Messages were also coded for their thematic content and emotional valence. Like newspaper headlines, tweets condense complex issues into brief, meaningful statements that shape their interpretation. For this study, themes represent the interpretive frames or organizing ideas present in communications that orient readers’ thoughts, judgements and reactions. Tweets were assigned to one of two broad categories – anti-immigration and pro-immigration – with each containing several issue-specific frames. As will be elaborated, anti-immigration messages problematized migration as a source of material or symbolic risk and insecurity, while pro-immigration tweets portrayed migrants as either deserving victims adversely affected by inequality and injustice or contributing community members. While data on both forms of content is presented and analysed, given this paper’s interest in documenting patterns of moral panic, greater attention is devoted to mapping patterns of anti-immigration discourse.
Beyond rendering issues intelligible, interpretive frames activate emotions and express tonality (Lecheler et al., 2015). In portraying foreigners as threatening others, anti-immigration messages were likely to generate fear, suspicion and aversion, and, thus, were coded negative. Conversely, in expressing sympathy and support, pro-immigration tweets were coded positive as they promoted identification with and concern for migrants. When a predominant theme could not be established or a message was deemed neutral, unclear or ambiguous, tweets were designated ‘other’.

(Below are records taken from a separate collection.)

(* ===== verification/SnoopFilter.v ===== *)
(** The snoop filter of a coherent crossbar: [mem/snoop_filter.hh] and
    [mem/snoop_filter.cc].

    A [std::bitset<256>] is a number below [2^256].  The iterator that
    [lookupRequest] leaves for [finishRequest] is the key it points to, or none
    for the end of the map.  A port is its identifier and whether it snoops. *)
From Stdlib Require Import ZArith Lia Bool.
From stdpp Require Import base numbers gmap list.
From S2P Require Import Prelude Bitfield MemRequest MemPacket BaseXBar.
Local Open Scope Z_scope.

Record Port := mkPort { getId : Z; isSnooping : bool }.

#[global] Instance Port_eq_dec : EqDecision Port.
Proof. solve_decision. Defined.

Definition SNOOP_MASK_SIZE : Z := 256.
Definition LineSecure : Z := 1.

(** ** Masks *)
Definition mask_shift (i : Z) : Z := if (0 <=? i) && (i <? SNOOP_MASK_SIZE) then Z.shiftl 1 i else 0.
Definition mask_any (m : Z) : bool := negb (m =? 0).
Definition mask_none (m : Z) : bool := m =? 0.
Definition mask_not (m : Z) : Z := Z.lxor m (Z.ones SNOOP_MASK_SIZE).
Fixpoint mask_count (n : nat) (m : Z) : Z :=
  match n with O => 0 | S k => Z.b2z (Z.testbit m (Z.of_nat k)) + mask_count k m end.

Record SnoopItem := mkItem { requested : Z; holder : Z }.
Definition null_item : SnoopItem := mkItem 0 0.

Record SnoopFilterStats := mkSfStats {
  totRequests : Z; hitSingleRequests : Z; hitMultiRequests : Z;
  totSnoops : Z; hitSingleSnoops : Z; hitMultiSnoops : Z;
}.

Record SnoopFilter := mkFilter {
  cachedLocations : gmap Z SnoopItem;
  reqLookup_it : option Z;
  retryItem : SnoopItem;
  cpuSidePorts : list Port;
  localResponsePortIds : list Z;
  linesize : Z;
  lookupLatency : Z;
  maxEntryCount : Z;
  sf_stats : SnoopFilterStats;
}.

Definition with_locations (c : gmap Z SnoopItem) (f : SnoopFilter) : SnoopFilter :=
  mkFilter c (reqLookup_it f) (retryItem f) (cpuSidePorts f) (localResponsePortIds f) (linesize f) (lookupLatency f)
    (maxEntryCount f) (sf_stats f).
Definition with_lookup (it : option Z) (r : SnoopItem) (f : SnoopFilter) : SnoopFilter :=
  mkFilter (cachedLocations f) it r (cpuSidePorts f) (localResponsePortIds f) (linesize f) (lookupLatency f)
    (maxEntryCount f) (sf_stats f).
Definition with_ports (p : list Port) (l : list Z) (f : SnoopFilter) : SnoopFilter :=
  mkFilter (cachedLocations f) (reqLookup_it f) (retryItem f) p l (linesize f) (lookupLatency f)
    (maxEntryCount f) (sf_stats f).
Definition with_sf_stats (s : SnoopFilterStats) (f : SnoopFilter) : SnoopFilter :=
  mkFilter (cachedLocations f) (reqLookup_it f) (retryItem f) (cpuSidePorts f) (localResponsePortIds f) (linesize f)
    (lookupLatency f) (maxEntryCount f) s.

Definition new_SnoopFilter (cacheLineSize lookup_latency max_capacity : Z) : outcome SnoopFilter :=
  let? n := udiv max_capacity cacheLineSize in
  Ok (mkFilter ∅ None null_item [] [] cacheLineSize lookup_latency (u32 n) (mkSfStats 0 0 0 0 0 0)).

(** The loop of [setCPUSidePorts]. *)
Fixpoint number_ports (l : list Port) (id : Z) (ports : list Port) (ids : list Z) : outcome (Z * list Port * list Z) :=
  match l with
  | [] => Ok (id, ports, ids)
  | p :: l' =>
      if isSnooping p then
        let? ids := vset ids (getId p) id in number_ports l' (id + 1) (ports ++ [p]) ids
      else number_ports l' id ports ids
  end.

Definition setCPUSidePorts (l : list Port) (f : SnoopFilter) : outcome SnoopFilter :=
  let n := length (localResponsePortIds f) in
  let ids := take (length l) (localResponsePortIds f) ++ replicate (length l - n) InvalidPortID in
  let? r := number_ports l 0 (cpuSidePorts f) ids in
  let? _ := ocheck (r.1.1 <=? SNOOP_MASK_SIZE) Fatal in
  Ok (with_ports r.1.2 r.2 f).

Definition portToMask (f : SnoopFilter) (p : Port) : outcome Z :=
  let? _ := ocheck (negb (getId p =? InvalidPortID)) AssertFailed in
  if negb (isSnooping p) then Ok 0
  else let? i := vget (localResponsePortIds f) (getId p) in Ok (mask_shift i).

Fixpoint select_ports (f : SnoopFilter) (m : Z) (l : list Port) : outcome (list Port) :=
  match l with
  | [] => Ok []
  | p :: l' =>
      let? pm := portToMask f p in
      let? r := select_ports f m l' in
      Ok (if mask_any (Z.land m pm) then p :: r else r)
  end.
Definition maskToPortList (f : SnoopFilter) (m : Z) : outcome (list Port) := select_ports f m (cpuSidePorts f).

(** The key of the line of a packet. *)
Definition line_of (f : SnoopFilter) (p : Packet) : outcome Z :=
  let? a := getBlockAddr (linesize f) p in Ok (if pk_secure p then Z.lor a LineSecure else a).

(** ** Operations *)
Definition eraseIfNullEntry (line : Z) (c : gmap Z SnoopItem) : outcome (gmap Z SnoopItem) :=
  let? i := oget DanglingDeref (c !! line) in
  Ok (if mask_none (Z.lor (requested i) (holder i)) then delete line c else c).

Definition count_request (hit : bool) (interested : Z) (s : SnoopFilterStats) : SnoopFilterStats :=
  let one := mask_count 256 interested =? 1 in
  mkSfStats (totRequests s + 1) (hitSingleRequests s + Z.b2z (hit && one)) (hitMultiRequests s + Z.b2z (hit && negb one))
    (totSnoops s) (hitSingleSnoops s) (hitMultiSnoops s).
Definition count_snoop (interested : Z) (s : SnoopFilterStats) : SnoopFilterStats :=
  let one := mask_count 256 interested =? 1 in
  mkSfStats (totRequests s) (hitSingleRequests s) (hitMultiRequests s)
    (totSnoops s + 1) (hitSingleSnoops s + Z.b2z one) (hitMultiSnoops s + Z.b2z (negb one)).

(** The item after a request of the port [req_port]. *)
Definition request_item (cpkt : Packet) (req_port : Z) (i : SnoopItem) : outcome SnoopItem :=
  if needsResponse (pk_cmd cpkt) then
    if negb (cacheResponding cpkt) then
      let? _ := ocheck (mask_none (Z.land (requested i) req_port)) Panic in
      Ok (mkItem (Z.lor (requested i) req_port) (holder i))
    else
      let? _ := ocheck (mask_any (Z.land (holder i) req_port)) Panic in Ok i
  else
    let? _ := ocheck (isEviction (pk_cmd cpkt)) AssertFailed in
    let? _ := ocheck (mask_any (Z.land (holder i) req_port)) Panic in
    Ok (if negb (isBlockCached cpkt) then mkItem (requested i) (Z.land (holder i) (mask_not req_port)) else i).

Definition lookupRequest (cpkt : Packet) (cpu_side_port : Port) (f : SnoopFilter) : outcome (list Port * Z * SnoopFilter) :=
  let allocate := negb (isUncacheable (pk_req cpkt)) && isSnooping cpu_side_port && fromCache (pk_cmd cpkt) in
  let? line_addr := line_of f cpkt in
  let? req_port := portToMask f cpu_side_port in
  let is_hit := bool_decide (is_Some (cachedLocations f !! line_addr)) in
  if negb is_hit && negb allocate then Ok ([], lookupLatency f, with_lookup None (retryItem f) f)
  else
    let sf_item := default null_item (cachedLocations f !! line_addr) in
    let interested := Z.lor (holder sf_item) (requested sf_item) in
    let f := with_lookup (Some line_addr) sf_item (with_locations (<[line_addr := sf_item]> (cachedLocations f)) f) in
    let f := with_sf_stats (count_request is_hit interested (sf_stats f)) f in
    let? item := (if allocate then request_item cpkt req_port sf_item else Ok sf_item) in
    let f := with_locations (<[line_addr := item]> (cachedLocations f)) f in
    let? l := maskToPortList f (Z.land interested (mask_not req_port)) in
    Ok (l, lookupLatency f, f).

Definition finishRequest (will_retry : bool) (addr : Z) (is_secure : bool) (f : SnoopFilter) : outcome SnoopFilter :=
  match reqLookup_it f with
  | None => Ok f
  | Some line =>
      let a := Z.land addr (lnot64 (u64 (linesize f - 1))) in
      let? i := oget DanglingDeref (cachedLocations f !! line) in
      let? _ := ocheck (line =? (if is_secure then Z.lor a LineSecure else a)) AssertFailed in
      let c := if will_retry then <[line := retryItem f]> (cachedLocations f) else cachedLocations f in
      let? c := eraseIfNullEntry line c in
      Ok (with_locations c f)
  end.

Definition lookupSnoop (cpkt : Packet) (f : SnoopFilter) : outcome (list Port * Z * SnoopFilter) :=
  let? _ := ocheck (isRequest (pk_cmd cpkt)) AssertFailed in
  let? line_addr := line_of f cpkt in
  match cachedLocations f !! line_addr with
  | None =>
      let? _ := ocheck (negb (maxEntryCount f <=? Z.of_nat (size (cachedLocations f)))) Panic in
      Ok ([], lookupLatency f, f)
  | Some sf_item =>
      let interested := Z.lor (holder sf_item) (requested sf_item) in
      let f := with_sf_stats (count_snoop interested (sf_stats f)) f in
      let? w := pk_needsWritable cpkt in
      let? _ := ocheck (isWriteback (pk_cmd cpkt) || isUncacheable (pk_req cpkt) || eqb (isInvalidate (pk_cmd cpkt)) w ||
        isCacheMaintenance (pk_req cpkt)) AssertFailed in
      let? f := (if isInvalidate (pk_cmd cpkt) && mask_none (requested sf_item) then
        let? c := eraseIfNullEntry line_addr (<[line_addr := mkItem (requested sf_item) 0]> (cachedLocations f)) in
        Ok (with_locations c f)
      else Ok f) in
      let? l := maskToPortList f interested in
      Ok (l, lookupLatency f, f)
  end.

Definition updateSnoopResponse (cpkt : Packet) (rsp_port req_port : Port) (f : SnoopFilter) : outcome SnoopFilter :=
  let? _ := ocheck (isResponse (pk_cmd cpkt)) AssertFailed in
  let? _ := ocheck (cacheResponding cpkt) AssertFailed in
  if isUncacheable (pk_req cpkt) || negb (isSnooping req_port) then Ok f
  else
    let? line_addr := line_of f cpkt in
    let? rsp_mask := portToMask f rsp_port in
    let? req_mask := portToMask f req_port in
    let sf_item := default null_item (cachedLocations f !! line_addr) in
    let? _ := ocheck (mask_any (Z.land (holder sf_item) rsp_mask)) Panic in
    let? _ := ocheck (mask_any (Z.land (requested sf_item) req_mask)) Panic in
    let h := if negb (hasSharers cpkt) then 0 else holder sf_item in
    let? _ := ocheck (negb (isWriteback (pk_cmd cpkt))) AssertFailed in
    let item := mkItem (Z.land (requested sf_item) (mask_not req_mask)) (Z.lor h req_mask) in
    let? _ := ocheck (mask_any (Z.lor (requested item) (holder item))) AssertFailed in
    Ok (with_locations (<[line_addr := item]> (cachedLocations f)) f).

Definition updateSnoopForward (cpkt : Packet) (rsp_port : Port) (f : SnoopFilter) : outcome SnoopFilter :=
  let? _ := ocheck (isResponse (pk_cmd cpkt)) AssertFailed in
  let? _ := ocheck (cacheResponding cpkt) AssertFailed in
  let? line_addr := line_of f cpkt in
  match cachedLocations f !! line_addr with
  | None => Ok f
  | Some sf_item =>
      if negb (hasSharers cpkt) then
        let? c := eraseIfNullEntry line_addr (<[line_addr := mkItem (requested sf_item) 0]> (cachedLocations f)) in
        Ok (with_locations c f)
      else Ok f
  end.

Definition updateResponse (cpkt : Packet) (cpu_side_port : Port) (f : SnoopFilter) : outcome SnoopFilter :=
  let? _ := ocheck (isResponse (pk_cmd cpkt)) AssertFailed in
  if isUncacheable (pk_req cpkt) || negb (isSnooping cpu_side_port) then Ok f
  else
    let? line_addr := line_of f cpkt in
    match cachedLocations f !! line_addr with
    | None => Ok f
    | Some sf_item =>
        let? response_mask := portToMask f cpu_side_port in
        let? _ := ocheck (mask_any (Z.land (requested sf_item) response_mask)) Panic in
        let r := Z.land (requested sf_item) (mask_not response_mask) in
        if isCacheMaintenance (pk_req cpkt) then
          let h := if isInvalidate (pk_cmd cpkt) then Z.land (holder sf_item) (mask_not response_mask) else holder sf_item in
          let? c := eraseIfNullEntry line_addr (<[line_addr := mkItem r h]> (cachedLocations f)) in
          Ok (with_locations c f)
        else
          let item := mkItem r (Z.lor (holder sf_item) response_mask) in
          let? _ := ocheck (mask_any (Z.lor (holder item) (requested item))) AssertFailed in
          Ok (with_locations (<[line_addr := item]> (cachedLocations f)) f)
    end.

While social media broadens access to the means of public communication, expanding the number and range of producers, messages’ visibility and resonance vary considerably. Accordingly, to gauge responsiveness and reception, the number of engagements – likes and retweets – per message was employed to measure interest, ideological endorsement and the degree content was shared and amplified (Conover et al., 2011).
Coding
To establish the context and deeper meanings that anchor communications, tweets were manually coded by three researchers with each message being assessed by at least two coders. When disagreements emerged, they were resolved through a team meeting. If consensus was unattainable, the message was coded other.
Results
Before considering the configurations of discourse and participation associated with migration’s construction, it is helpful to discuss general patterns of Twitter use.
During the election, 2273 sample messages were posted by 1651 distinct accounts, suggesting communication was driven by a multiplicity of actors. Although anti-immigration content was over-represented (n = 973, 42.8%), negative assessments were counterbalanced by significant positive communications (n = 904, 39.8%). Additionally, nearly one-fifth of postings were coded other as they were neutral, unclear or ambiguous and lacked a discernible affective orientation (n = 396, 17.4%). Accordingly, rather than systematically unfavourable, migration was constructed in ambivalent terms. As detailed in the following paragraphs, such results suggest that, unlike traditional moral panics wherein various experts and elites -editors, politicians, judges, police chiefs- seemingly ‘talk “with one voice”’ digital platforms appear to foster patterns of discourse and communication that are variegated, cacophonous and cross-cutting (Hall et al., 1978: 16).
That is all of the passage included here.